Exercise aim = Lines from the start of the data through the line containing "place id) ->" must be given again exactly. Leave the others out.

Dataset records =
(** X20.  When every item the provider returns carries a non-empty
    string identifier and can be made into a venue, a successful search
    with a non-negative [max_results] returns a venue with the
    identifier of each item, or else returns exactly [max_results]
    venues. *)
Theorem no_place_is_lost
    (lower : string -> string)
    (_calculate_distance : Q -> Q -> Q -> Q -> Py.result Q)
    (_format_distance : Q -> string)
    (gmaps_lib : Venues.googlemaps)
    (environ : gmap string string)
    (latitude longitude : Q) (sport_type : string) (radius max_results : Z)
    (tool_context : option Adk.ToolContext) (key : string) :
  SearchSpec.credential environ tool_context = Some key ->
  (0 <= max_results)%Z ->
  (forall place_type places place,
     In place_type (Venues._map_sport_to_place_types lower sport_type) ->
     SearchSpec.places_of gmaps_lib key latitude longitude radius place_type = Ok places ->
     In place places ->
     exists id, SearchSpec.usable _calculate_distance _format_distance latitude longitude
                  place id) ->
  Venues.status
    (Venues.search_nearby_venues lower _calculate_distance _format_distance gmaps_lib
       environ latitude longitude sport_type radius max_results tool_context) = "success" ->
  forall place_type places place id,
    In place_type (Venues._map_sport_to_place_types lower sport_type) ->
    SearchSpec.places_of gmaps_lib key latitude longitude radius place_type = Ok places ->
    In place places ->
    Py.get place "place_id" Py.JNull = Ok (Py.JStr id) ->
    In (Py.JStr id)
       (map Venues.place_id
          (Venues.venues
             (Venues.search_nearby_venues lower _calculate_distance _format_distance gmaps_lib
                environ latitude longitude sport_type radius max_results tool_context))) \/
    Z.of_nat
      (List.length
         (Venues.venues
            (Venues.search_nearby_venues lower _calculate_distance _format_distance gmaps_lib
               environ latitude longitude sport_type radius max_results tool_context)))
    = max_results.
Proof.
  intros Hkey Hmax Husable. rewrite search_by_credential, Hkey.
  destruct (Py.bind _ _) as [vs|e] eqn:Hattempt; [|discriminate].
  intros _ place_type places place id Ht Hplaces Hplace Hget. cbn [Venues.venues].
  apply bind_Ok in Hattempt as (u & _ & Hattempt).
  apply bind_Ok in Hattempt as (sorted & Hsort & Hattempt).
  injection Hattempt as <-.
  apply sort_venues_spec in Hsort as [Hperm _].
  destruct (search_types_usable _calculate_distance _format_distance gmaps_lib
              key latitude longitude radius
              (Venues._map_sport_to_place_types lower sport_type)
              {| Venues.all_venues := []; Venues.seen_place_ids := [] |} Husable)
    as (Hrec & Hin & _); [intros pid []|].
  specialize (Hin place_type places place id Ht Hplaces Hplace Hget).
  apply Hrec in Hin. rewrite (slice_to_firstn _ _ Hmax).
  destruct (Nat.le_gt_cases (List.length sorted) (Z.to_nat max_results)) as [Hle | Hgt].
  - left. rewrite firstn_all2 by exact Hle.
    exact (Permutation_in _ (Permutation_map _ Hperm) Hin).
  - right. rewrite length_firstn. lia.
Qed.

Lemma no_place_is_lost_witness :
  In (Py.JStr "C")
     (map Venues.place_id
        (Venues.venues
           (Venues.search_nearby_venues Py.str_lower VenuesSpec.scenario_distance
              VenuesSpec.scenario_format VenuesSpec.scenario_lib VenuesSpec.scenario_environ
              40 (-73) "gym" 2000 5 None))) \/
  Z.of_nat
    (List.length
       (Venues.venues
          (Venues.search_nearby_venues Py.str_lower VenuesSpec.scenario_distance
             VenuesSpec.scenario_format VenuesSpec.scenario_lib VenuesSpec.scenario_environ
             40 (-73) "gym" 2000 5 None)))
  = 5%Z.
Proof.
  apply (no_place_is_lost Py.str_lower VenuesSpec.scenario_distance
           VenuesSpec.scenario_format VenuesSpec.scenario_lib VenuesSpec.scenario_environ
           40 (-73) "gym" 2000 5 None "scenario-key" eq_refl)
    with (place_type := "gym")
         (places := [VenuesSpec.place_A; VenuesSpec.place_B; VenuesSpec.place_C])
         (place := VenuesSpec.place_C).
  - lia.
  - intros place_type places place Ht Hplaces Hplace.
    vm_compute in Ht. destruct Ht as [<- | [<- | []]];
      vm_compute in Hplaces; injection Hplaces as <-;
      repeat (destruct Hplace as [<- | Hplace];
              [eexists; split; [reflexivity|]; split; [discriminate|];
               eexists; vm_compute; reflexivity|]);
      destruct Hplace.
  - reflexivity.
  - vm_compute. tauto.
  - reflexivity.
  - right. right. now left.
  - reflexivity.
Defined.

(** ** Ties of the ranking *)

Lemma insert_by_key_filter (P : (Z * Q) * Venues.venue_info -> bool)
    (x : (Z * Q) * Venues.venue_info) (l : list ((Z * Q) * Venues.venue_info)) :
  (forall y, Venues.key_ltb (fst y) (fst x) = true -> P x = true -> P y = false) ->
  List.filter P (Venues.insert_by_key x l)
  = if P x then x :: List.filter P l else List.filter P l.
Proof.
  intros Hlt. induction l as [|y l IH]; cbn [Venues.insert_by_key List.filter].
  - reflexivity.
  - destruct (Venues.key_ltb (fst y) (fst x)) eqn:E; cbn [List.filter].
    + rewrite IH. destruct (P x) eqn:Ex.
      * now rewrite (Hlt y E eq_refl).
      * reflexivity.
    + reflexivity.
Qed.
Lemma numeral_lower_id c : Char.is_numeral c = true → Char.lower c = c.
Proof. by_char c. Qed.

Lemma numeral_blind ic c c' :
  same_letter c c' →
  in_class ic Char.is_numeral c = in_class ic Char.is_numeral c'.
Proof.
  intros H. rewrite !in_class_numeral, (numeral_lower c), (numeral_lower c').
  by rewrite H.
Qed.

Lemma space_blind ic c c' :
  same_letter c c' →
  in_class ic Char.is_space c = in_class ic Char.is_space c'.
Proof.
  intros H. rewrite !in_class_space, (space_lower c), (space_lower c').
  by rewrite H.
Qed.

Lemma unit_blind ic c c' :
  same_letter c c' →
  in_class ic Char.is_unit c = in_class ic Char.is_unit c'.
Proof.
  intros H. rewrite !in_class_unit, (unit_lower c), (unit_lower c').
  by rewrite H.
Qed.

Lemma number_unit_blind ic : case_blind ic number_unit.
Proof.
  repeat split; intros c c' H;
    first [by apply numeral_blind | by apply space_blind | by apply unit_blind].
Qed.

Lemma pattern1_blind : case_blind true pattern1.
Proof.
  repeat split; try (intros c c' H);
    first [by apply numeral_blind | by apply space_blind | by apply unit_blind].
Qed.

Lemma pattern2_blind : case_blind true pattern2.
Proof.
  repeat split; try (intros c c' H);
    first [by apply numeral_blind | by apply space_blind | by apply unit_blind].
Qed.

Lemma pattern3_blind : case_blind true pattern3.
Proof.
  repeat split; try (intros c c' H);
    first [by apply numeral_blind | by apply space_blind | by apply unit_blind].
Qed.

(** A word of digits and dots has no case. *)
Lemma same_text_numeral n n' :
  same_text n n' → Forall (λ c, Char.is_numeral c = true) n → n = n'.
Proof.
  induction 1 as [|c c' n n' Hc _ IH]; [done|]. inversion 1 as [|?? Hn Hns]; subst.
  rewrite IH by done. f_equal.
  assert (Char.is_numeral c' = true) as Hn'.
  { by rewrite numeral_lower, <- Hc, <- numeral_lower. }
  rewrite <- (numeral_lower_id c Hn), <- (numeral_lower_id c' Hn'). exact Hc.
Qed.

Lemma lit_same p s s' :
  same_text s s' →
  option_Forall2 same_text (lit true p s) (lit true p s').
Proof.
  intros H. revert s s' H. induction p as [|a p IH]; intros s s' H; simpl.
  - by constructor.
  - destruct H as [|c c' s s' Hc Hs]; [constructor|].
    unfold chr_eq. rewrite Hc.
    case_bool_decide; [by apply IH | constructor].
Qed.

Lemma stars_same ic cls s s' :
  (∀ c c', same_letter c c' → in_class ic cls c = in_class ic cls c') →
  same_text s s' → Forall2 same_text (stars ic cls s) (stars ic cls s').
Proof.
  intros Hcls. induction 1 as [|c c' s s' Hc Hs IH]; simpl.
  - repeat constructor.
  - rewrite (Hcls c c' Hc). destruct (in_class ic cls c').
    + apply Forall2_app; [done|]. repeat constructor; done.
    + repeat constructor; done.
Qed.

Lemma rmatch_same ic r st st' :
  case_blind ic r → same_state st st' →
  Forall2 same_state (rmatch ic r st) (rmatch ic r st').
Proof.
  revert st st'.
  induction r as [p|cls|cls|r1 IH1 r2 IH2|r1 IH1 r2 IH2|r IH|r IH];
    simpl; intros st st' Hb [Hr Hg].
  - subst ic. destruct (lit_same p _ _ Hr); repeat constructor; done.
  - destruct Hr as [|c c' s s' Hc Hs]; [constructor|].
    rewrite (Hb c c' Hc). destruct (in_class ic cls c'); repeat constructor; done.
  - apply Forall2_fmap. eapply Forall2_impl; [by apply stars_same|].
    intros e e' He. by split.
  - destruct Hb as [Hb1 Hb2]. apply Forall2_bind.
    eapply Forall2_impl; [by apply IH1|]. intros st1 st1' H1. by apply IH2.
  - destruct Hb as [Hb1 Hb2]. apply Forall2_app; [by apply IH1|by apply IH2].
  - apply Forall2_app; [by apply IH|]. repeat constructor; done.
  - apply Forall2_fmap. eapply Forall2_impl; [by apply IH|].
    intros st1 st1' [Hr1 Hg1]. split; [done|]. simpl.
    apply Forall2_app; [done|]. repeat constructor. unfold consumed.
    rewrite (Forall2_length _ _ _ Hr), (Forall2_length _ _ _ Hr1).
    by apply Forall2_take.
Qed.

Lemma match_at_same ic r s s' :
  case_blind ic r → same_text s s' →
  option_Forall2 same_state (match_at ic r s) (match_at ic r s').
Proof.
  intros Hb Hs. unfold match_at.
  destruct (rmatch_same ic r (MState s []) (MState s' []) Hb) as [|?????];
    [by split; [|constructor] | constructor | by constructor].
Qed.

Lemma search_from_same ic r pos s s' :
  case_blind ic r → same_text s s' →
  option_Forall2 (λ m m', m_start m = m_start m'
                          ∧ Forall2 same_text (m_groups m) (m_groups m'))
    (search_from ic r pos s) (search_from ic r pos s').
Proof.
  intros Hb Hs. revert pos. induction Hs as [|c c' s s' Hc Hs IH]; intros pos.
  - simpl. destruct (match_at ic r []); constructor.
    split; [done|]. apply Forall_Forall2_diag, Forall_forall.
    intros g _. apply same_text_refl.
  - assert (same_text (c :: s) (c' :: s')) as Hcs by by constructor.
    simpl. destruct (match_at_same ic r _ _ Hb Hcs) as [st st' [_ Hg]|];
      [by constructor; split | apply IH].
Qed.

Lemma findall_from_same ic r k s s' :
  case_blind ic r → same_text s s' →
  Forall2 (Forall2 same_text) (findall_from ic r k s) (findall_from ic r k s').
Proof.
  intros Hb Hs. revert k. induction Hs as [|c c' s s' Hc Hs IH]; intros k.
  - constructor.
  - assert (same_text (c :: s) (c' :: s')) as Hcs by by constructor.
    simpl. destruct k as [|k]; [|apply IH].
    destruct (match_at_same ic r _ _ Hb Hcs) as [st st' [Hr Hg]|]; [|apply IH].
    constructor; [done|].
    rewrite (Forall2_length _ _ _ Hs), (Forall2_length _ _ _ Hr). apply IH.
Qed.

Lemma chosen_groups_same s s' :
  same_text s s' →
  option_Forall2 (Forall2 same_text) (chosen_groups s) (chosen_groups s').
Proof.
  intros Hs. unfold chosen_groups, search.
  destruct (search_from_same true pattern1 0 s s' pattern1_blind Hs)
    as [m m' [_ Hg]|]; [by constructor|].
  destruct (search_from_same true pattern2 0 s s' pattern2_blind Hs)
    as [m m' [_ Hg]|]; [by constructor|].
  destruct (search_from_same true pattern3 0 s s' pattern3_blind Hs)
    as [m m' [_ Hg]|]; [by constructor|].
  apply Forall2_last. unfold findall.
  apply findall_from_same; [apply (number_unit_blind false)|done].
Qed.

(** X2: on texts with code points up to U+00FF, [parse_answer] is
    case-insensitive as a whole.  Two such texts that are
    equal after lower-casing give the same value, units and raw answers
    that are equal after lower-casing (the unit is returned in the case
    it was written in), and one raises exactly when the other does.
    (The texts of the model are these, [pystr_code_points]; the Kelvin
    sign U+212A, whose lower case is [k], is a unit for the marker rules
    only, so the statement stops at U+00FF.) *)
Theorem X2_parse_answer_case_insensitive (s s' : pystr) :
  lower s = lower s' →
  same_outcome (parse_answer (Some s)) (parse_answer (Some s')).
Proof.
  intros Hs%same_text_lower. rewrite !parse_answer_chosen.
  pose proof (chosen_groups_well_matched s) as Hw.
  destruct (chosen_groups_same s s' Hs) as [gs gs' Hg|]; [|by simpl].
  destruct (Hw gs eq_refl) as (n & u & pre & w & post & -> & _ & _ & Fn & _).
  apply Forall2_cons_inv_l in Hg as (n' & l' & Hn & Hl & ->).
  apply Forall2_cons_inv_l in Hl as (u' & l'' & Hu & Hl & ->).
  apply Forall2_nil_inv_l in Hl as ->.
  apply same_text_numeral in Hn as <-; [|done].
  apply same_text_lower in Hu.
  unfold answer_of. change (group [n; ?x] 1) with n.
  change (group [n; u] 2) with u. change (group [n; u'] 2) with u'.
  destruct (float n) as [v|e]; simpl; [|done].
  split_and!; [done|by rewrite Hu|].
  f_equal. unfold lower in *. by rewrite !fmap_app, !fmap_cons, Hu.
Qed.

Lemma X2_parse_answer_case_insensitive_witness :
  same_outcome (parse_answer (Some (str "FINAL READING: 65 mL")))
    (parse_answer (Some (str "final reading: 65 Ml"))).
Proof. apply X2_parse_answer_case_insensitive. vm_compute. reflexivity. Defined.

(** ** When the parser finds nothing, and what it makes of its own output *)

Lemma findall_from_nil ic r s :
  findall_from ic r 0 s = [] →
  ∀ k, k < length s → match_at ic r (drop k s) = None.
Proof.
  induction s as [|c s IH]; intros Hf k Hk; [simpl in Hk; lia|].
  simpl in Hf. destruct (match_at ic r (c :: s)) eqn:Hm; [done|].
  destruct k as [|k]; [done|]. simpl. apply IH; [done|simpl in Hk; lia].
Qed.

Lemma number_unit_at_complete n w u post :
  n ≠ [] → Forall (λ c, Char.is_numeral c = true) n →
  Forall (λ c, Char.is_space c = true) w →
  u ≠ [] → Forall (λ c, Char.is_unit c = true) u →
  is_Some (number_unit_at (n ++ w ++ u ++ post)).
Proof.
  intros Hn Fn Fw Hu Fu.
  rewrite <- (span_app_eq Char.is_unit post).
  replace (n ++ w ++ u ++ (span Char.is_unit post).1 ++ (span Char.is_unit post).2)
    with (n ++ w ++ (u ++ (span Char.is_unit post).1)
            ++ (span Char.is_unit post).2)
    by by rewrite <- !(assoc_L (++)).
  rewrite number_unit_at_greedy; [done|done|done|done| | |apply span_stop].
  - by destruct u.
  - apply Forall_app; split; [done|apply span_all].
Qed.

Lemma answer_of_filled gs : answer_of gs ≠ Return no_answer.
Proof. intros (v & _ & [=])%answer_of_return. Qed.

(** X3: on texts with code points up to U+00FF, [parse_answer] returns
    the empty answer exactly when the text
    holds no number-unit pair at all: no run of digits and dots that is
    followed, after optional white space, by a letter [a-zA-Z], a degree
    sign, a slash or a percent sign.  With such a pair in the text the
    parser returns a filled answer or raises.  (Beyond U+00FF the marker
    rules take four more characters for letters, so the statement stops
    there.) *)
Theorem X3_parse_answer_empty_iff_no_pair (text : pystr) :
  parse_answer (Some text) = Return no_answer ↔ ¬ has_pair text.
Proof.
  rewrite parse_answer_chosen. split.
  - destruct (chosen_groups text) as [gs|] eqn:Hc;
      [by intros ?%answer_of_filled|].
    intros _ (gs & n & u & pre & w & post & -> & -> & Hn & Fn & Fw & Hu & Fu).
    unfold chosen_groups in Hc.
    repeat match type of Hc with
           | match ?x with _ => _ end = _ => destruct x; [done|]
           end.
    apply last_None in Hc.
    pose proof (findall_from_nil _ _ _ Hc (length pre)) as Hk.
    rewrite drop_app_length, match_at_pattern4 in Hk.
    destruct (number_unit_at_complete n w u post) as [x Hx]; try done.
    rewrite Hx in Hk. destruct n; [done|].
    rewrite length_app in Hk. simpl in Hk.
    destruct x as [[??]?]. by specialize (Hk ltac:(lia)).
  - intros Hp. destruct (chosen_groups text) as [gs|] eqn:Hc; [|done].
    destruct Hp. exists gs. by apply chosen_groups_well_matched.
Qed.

Answer to the exercise =
(** X20.  When every item the provider returns carries a non-empty
    string identifier and can be made into a venue, a successful search
    with a non-negative [max_results] returns a venue with the
    identifier of each item, or else returns exactly [max_results]
    venues. *)
Theorem no_place_is_lost
    (lower : string -> string)
    (_calculate_distance : Q -> Q -> Q -> Q -> Py.result Q)
    (_format_distance : Q -> string)
    (gmaps_lib : Venues.googlemaps)
    (environ : gmap string string)
    (latitude longitude : Q) (sport_type : string) (radius max_results : Z)
    (tool_context : option Adk.ToolContext) (key : string) :
  SearchSpec.credential environ tool_context = Some key ->
  (0 <= max_results)%Z ->
  (forall place_type places place,
     In place_type (Venues._map_sport_to_place_types lower sport_type) ->
     SearchSpec.places_of gmaps_lib key latitude longitude radius place_type = Ok places ->
     In place places ->
     exists id, SearchSpec.usable _calculate_distance _format_distance latitude longitude
                  place id) ->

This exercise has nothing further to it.